## WHAT TO PRODUCE
Could you write out the opening lines of the data, word for word, stopping after the line that contains "BridgeAccountLevelError | BridgeDisabledError"?

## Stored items
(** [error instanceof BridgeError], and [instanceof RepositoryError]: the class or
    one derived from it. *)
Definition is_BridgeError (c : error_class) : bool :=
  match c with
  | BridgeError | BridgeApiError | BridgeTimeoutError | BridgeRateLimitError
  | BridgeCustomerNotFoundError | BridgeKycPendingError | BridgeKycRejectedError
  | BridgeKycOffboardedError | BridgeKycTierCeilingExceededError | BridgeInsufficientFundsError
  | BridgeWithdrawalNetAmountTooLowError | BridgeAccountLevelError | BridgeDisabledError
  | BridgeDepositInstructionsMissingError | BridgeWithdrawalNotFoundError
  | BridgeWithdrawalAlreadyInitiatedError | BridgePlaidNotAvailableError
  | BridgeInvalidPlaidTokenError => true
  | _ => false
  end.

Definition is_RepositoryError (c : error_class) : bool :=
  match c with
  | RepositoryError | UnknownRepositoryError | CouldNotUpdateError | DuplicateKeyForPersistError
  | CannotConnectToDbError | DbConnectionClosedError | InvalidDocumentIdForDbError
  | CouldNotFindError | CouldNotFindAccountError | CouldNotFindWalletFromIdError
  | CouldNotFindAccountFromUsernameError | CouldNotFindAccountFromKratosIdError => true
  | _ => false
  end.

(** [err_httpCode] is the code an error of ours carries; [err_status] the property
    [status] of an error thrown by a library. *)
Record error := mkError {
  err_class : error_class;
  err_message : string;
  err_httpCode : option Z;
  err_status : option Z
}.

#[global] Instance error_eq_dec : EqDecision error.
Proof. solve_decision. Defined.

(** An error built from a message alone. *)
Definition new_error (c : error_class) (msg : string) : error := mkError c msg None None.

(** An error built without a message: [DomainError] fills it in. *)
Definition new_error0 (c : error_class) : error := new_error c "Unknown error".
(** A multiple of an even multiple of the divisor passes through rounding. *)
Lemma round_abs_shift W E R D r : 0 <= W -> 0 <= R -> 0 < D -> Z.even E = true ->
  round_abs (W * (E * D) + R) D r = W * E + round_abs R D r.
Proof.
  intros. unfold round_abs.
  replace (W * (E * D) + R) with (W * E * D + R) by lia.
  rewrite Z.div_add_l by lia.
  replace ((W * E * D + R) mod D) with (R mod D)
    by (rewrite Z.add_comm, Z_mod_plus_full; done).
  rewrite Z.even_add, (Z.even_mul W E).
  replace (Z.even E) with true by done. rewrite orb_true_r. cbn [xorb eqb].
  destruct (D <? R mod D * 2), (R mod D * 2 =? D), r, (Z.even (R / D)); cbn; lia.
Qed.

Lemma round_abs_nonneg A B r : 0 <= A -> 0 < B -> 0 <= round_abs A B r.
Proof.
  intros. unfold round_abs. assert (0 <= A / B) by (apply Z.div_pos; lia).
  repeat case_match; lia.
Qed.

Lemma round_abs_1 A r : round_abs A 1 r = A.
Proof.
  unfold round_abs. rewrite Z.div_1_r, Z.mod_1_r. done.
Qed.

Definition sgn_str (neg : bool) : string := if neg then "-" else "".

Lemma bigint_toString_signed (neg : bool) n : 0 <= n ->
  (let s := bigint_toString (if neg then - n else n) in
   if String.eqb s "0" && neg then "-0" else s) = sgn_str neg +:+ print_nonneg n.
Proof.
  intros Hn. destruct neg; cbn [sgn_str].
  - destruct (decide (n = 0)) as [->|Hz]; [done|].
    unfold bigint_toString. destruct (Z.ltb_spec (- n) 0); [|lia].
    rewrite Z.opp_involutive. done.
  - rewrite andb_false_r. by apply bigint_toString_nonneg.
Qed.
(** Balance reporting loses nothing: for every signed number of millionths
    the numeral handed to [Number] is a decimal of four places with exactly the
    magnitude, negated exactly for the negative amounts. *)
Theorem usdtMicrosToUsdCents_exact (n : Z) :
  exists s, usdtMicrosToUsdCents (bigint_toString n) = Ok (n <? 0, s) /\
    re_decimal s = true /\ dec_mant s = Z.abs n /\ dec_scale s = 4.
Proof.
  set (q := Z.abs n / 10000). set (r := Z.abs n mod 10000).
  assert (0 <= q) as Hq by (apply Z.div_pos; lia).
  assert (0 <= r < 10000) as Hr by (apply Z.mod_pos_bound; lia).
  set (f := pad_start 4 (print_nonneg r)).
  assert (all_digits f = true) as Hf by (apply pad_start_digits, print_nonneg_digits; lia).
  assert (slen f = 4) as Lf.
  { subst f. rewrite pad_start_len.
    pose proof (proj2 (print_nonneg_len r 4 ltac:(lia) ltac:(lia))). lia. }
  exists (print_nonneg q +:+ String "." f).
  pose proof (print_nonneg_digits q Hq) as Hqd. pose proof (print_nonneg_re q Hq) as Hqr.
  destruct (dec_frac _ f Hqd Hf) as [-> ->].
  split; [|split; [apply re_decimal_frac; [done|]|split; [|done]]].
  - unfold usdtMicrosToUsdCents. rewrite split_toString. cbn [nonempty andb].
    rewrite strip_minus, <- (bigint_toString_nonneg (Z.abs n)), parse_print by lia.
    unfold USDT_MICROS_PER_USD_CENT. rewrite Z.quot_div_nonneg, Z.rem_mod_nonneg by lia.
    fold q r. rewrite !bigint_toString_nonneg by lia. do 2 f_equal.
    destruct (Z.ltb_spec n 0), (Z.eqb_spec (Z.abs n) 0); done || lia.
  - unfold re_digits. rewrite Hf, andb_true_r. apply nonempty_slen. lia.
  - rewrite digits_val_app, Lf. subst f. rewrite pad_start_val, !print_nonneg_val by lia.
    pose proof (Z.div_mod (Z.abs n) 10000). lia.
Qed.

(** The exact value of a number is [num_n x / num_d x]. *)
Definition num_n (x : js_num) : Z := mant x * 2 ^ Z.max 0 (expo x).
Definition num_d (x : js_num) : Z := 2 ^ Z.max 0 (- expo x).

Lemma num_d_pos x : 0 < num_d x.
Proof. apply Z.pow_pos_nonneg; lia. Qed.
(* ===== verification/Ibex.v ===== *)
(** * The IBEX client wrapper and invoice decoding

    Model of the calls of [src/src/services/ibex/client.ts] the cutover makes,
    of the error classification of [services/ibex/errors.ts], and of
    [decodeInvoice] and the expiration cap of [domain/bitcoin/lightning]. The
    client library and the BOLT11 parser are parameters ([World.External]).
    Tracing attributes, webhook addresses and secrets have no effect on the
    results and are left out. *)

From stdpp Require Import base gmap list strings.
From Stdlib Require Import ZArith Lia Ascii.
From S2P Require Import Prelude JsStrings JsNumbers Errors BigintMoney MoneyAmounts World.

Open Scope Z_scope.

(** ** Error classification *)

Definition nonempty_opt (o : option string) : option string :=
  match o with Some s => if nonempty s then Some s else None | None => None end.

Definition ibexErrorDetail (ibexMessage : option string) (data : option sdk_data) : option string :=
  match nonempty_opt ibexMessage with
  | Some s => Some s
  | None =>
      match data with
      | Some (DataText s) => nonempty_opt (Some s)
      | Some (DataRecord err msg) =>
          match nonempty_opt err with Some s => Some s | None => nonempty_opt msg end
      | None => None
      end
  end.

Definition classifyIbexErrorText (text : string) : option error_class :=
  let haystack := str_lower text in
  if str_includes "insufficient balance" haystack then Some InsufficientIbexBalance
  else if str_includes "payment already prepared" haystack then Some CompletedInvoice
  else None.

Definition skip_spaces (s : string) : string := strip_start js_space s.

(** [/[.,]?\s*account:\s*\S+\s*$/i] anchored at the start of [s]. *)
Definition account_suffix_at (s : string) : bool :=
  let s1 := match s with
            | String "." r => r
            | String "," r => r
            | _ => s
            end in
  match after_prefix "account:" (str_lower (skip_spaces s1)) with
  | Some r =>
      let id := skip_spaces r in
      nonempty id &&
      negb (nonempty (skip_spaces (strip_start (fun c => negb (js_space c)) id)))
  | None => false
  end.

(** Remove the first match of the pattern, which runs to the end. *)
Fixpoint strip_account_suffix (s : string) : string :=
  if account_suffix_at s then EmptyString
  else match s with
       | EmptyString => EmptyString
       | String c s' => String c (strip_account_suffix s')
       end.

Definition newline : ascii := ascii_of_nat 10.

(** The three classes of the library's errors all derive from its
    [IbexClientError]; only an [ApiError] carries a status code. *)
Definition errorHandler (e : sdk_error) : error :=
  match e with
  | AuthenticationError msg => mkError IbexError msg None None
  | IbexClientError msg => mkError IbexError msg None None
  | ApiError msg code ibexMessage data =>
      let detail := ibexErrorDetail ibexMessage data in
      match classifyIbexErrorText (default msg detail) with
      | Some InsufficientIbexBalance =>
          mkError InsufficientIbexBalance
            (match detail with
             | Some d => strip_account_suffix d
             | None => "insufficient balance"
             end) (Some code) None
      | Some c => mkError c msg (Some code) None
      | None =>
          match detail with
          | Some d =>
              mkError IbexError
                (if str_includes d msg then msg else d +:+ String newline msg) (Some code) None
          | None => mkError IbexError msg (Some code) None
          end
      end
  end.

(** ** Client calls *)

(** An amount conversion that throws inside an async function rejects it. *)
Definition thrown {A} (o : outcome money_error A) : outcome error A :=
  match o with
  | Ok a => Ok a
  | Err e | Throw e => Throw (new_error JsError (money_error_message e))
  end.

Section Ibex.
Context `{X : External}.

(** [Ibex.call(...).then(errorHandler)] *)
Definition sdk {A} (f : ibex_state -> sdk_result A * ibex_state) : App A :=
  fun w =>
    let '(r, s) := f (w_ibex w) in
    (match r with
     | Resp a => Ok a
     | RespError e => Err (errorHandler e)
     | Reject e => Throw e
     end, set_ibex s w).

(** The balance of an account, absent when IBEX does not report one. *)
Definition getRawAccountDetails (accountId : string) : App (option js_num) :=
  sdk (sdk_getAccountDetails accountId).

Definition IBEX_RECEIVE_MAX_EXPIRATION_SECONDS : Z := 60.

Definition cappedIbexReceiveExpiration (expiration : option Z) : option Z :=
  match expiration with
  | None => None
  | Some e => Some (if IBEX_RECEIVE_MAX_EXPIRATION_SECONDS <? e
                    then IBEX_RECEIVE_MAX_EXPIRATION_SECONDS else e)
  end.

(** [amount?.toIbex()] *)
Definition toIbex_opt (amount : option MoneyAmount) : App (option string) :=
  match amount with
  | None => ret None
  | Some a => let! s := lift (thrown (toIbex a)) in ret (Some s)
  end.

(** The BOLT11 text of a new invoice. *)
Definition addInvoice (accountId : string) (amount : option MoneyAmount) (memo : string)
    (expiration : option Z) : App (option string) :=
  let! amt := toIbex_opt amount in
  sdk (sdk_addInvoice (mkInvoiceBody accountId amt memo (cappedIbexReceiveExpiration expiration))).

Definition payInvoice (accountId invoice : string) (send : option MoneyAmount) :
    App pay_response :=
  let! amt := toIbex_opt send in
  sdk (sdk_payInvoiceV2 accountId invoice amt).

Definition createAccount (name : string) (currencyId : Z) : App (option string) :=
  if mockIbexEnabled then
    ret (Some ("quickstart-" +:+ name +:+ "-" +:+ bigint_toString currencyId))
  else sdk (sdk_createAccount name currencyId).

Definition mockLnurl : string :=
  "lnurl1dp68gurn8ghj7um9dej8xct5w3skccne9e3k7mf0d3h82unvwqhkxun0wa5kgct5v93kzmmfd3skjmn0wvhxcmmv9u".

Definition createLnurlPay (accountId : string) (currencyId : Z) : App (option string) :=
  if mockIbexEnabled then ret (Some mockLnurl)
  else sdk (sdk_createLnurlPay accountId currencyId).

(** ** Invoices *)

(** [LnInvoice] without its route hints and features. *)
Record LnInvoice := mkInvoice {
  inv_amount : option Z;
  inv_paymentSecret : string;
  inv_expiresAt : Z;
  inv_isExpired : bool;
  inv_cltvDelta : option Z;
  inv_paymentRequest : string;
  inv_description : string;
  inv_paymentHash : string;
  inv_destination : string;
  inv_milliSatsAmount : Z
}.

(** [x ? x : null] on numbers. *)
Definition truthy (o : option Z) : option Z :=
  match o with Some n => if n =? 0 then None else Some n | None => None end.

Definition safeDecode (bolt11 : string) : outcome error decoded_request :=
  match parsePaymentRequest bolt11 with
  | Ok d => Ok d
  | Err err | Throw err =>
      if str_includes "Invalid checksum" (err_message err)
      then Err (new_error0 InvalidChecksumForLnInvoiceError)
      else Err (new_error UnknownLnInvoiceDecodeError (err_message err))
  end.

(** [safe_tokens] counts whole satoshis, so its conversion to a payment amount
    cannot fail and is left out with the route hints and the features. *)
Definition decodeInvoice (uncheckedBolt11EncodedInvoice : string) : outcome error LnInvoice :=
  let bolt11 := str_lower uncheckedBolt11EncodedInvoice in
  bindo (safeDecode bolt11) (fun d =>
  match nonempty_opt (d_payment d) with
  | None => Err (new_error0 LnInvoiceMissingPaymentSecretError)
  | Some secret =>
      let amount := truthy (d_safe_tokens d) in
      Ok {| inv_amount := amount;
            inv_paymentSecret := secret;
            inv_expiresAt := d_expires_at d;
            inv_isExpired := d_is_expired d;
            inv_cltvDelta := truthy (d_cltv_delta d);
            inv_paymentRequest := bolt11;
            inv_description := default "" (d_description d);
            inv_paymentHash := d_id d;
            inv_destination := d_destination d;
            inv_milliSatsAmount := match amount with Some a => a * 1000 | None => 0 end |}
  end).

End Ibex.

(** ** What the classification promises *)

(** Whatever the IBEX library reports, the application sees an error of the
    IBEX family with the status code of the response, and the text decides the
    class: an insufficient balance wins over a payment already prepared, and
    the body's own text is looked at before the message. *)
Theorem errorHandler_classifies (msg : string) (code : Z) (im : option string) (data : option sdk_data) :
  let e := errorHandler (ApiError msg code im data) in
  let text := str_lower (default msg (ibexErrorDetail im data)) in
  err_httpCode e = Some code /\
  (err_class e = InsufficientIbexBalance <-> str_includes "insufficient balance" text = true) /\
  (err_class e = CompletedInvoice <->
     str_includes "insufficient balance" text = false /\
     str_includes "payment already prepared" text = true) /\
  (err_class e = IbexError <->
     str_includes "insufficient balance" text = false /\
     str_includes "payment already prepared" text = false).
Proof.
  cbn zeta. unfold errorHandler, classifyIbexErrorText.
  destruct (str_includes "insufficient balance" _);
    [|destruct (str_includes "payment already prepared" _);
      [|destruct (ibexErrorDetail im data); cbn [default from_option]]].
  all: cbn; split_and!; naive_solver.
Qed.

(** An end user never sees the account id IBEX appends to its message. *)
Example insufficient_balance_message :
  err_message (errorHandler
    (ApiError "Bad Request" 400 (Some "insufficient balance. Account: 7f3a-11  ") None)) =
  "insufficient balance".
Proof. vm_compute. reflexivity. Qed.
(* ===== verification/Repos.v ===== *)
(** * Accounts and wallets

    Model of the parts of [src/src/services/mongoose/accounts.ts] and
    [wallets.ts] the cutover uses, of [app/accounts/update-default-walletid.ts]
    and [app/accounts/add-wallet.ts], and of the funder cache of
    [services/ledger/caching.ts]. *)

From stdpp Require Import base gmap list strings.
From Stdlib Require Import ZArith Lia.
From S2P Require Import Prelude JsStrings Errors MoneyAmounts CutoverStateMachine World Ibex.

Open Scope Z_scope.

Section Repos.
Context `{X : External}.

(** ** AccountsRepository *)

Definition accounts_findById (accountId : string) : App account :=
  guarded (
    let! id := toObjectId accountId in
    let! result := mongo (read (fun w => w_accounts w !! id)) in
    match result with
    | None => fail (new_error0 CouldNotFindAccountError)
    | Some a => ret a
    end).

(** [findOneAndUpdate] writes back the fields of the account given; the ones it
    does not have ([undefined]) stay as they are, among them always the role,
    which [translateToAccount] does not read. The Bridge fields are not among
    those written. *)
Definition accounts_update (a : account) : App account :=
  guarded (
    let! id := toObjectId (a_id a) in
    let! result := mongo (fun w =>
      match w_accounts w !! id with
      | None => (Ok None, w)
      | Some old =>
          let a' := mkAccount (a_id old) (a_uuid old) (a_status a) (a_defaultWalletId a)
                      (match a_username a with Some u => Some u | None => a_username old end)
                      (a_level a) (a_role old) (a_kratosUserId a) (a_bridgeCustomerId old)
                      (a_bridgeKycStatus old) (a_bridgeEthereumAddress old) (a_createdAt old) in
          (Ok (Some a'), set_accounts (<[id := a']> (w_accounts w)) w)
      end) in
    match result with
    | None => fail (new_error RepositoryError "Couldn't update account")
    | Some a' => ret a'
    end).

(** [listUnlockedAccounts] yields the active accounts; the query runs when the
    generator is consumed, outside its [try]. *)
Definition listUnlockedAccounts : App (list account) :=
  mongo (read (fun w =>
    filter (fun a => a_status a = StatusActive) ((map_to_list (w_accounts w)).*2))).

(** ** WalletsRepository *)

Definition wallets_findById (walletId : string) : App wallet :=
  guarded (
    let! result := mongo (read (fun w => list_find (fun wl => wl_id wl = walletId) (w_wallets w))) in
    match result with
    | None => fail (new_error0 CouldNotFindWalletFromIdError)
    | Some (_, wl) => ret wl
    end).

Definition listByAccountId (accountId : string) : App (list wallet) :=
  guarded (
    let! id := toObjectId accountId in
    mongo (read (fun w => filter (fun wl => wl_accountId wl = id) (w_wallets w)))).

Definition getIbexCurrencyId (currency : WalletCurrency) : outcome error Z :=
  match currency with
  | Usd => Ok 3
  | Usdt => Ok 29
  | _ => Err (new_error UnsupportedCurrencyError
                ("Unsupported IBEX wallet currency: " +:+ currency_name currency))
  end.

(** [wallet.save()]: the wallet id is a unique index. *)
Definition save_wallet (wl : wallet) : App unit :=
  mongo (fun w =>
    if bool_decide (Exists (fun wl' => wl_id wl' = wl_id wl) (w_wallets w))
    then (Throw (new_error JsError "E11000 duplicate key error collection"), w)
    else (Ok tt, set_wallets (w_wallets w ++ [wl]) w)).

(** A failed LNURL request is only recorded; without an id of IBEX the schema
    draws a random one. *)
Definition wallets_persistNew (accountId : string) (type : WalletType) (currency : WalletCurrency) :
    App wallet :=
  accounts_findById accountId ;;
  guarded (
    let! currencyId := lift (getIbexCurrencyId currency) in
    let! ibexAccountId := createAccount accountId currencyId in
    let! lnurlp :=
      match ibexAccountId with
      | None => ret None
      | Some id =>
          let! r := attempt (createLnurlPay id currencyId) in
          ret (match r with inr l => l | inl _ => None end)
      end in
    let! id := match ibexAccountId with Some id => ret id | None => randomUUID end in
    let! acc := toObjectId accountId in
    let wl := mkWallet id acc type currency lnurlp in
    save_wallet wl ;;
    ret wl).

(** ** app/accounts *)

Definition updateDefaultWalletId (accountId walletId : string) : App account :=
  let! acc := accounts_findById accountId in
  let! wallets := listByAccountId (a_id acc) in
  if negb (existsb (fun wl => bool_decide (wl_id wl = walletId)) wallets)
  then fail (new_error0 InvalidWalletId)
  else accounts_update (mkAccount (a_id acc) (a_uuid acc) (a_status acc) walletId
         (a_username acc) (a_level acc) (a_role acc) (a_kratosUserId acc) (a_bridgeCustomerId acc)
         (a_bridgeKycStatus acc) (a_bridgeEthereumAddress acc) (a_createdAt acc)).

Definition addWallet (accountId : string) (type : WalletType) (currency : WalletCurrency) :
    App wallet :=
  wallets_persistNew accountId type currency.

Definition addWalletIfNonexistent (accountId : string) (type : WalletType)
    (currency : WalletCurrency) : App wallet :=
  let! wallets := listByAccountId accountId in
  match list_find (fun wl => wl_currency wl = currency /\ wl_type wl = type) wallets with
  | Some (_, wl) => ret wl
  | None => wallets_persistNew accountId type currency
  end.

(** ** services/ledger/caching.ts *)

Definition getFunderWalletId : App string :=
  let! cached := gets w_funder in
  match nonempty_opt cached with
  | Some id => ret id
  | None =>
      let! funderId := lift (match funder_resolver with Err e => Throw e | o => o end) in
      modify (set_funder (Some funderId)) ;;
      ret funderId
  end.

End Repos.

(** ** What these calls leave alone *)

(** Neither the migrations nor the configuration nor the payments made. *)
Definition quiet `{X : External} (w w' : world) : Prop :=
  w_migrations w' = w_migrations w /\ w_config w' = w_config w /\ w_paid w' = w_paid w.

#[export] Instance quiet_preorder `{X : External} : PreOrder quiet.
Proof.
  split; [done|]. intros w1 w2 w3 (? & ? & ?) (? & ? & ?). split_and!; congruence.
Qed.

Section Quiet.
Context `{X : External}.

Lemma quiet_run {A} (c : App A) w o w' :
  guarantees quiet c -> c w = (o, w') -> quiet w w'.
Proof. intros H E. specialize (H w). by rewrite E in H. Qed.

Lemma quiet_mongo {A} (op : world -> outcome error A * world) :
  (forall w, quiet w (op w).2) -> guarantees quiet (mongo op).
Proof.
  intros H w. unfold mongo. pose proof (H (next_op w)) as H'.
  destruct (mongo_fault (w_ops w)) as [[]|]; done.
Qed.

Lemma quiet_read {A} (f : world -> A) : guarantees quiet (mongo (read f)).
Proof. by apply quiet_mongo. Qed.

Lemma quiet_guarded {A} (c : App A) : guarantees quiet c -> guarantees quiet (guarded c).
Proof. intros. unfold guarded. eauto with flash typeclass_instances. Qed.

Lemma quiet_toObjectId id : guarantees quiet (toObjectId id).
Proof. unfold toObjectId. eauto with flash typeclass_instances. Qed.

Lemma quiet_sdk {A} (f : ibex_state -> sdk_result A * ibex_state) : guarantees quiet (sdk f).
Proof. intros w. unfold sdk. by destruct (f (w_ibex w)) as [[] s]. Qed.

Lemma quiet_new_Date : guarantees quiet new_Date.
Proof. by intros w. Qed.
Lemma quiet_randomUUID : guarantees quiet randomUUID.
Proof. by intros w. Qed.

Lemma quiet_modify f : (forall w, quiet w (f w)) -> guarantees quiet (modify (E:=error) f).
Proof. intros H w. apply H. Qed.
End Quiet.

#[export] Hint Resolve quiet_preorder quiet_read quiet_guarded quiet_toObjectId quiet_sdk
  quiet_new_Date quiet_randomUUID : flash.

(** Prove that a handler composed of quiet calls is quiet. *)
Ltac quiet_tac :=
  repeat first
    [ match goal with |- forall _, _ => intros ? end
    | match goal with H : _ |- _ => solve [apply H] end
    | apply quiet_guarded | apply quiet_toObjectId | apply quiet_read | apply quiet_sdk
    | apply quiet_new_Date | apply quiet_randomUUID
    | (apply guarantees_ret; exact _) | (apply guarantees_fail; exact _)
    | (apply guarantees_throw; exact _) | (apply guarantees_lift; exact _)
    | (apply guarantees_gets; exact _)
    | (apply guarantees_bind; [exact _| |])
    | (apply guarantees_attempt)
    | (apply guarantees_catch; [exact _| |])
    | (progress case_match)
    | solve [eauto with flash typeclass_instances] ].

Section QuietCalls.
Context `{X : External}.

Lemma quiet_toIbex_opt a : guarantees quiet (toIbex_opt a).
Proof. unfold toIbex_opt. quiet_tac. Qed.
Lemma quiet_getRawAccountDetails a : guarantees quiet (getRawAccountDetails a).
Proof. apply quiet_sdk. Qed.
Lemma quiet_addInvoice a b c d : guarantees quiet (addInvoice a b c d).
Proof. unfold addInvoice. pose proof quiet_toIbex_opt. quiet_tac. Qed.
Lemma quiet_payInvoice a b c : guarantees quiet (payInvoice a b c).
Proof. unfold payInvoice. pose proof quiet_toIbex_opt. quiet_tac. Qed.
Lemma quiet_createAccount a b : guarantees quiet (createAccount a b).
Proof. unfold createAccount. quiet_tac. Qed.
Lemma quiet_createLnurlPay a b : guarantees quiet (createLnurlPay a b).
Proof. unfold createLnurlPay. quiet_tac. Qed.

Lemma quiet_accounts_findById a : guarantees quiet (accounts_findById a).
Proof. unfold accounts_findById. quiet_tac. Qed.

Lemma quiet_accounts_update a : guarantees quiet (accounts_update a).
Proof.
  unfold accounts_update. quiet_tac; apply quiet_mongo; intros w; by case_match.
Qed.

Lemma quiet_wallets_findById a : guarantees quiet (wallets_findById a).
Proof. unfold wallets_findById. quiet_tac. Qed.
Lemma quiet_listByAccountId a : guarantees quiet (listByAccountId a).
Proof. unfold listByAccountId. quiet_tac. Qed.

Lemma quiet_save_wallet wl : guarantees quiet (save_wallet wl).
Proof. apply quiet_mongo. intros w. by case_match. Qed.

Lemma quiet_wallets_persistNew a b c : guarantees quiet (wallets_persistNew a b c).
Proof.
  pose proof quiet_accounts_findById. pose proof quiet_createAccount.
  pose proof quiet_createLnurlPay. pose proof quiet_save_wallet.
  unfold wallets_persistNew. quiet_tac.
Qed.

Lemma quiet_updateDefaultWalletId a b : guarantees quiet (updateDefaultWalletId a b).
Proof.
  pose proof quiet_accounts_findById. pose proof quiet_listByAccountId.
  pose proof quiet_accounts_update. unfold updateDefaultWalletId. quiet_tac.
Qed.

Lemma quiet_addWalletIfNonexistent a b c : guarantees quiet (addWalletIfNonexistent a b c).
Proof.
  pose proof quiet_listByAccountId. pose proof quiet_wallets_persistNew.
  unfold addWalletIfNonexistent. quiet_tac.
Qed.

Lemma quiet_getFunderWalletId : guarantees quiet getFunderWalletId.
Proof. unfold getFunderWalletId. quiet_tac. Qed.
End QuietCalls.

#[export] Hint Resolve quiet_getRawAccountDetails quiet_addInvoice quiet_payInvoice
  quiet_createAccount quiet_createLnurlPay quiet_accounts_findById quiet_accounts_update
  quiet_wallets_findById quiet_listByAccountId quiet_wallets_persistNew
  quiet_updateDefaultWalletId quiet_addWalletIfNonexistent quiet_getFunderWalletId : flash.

## EXPECTED OUTPUT
(** [error instanceof BridgeError], and [instanceof RepositoryError]: the class or
    one derived from it. *)
Definition is_BridgeError (c : error_class) : bool :=
  match c with
  | BridgeError | BridgeApiError | BridgeTimeoutError | BridgeRateLimitError
  | BridgeCustomerNotFoundError | BridgeKycPendingError | BridgeKycRejectedError
  | BridgeKycOffboardedError | BridgeKycTierCeilingExceededError | BridgeInsufficientFundsError
  | BridgeWithdrawalNetAmountTooLowError | BridgeAccountLevelError | BridgeDisabledError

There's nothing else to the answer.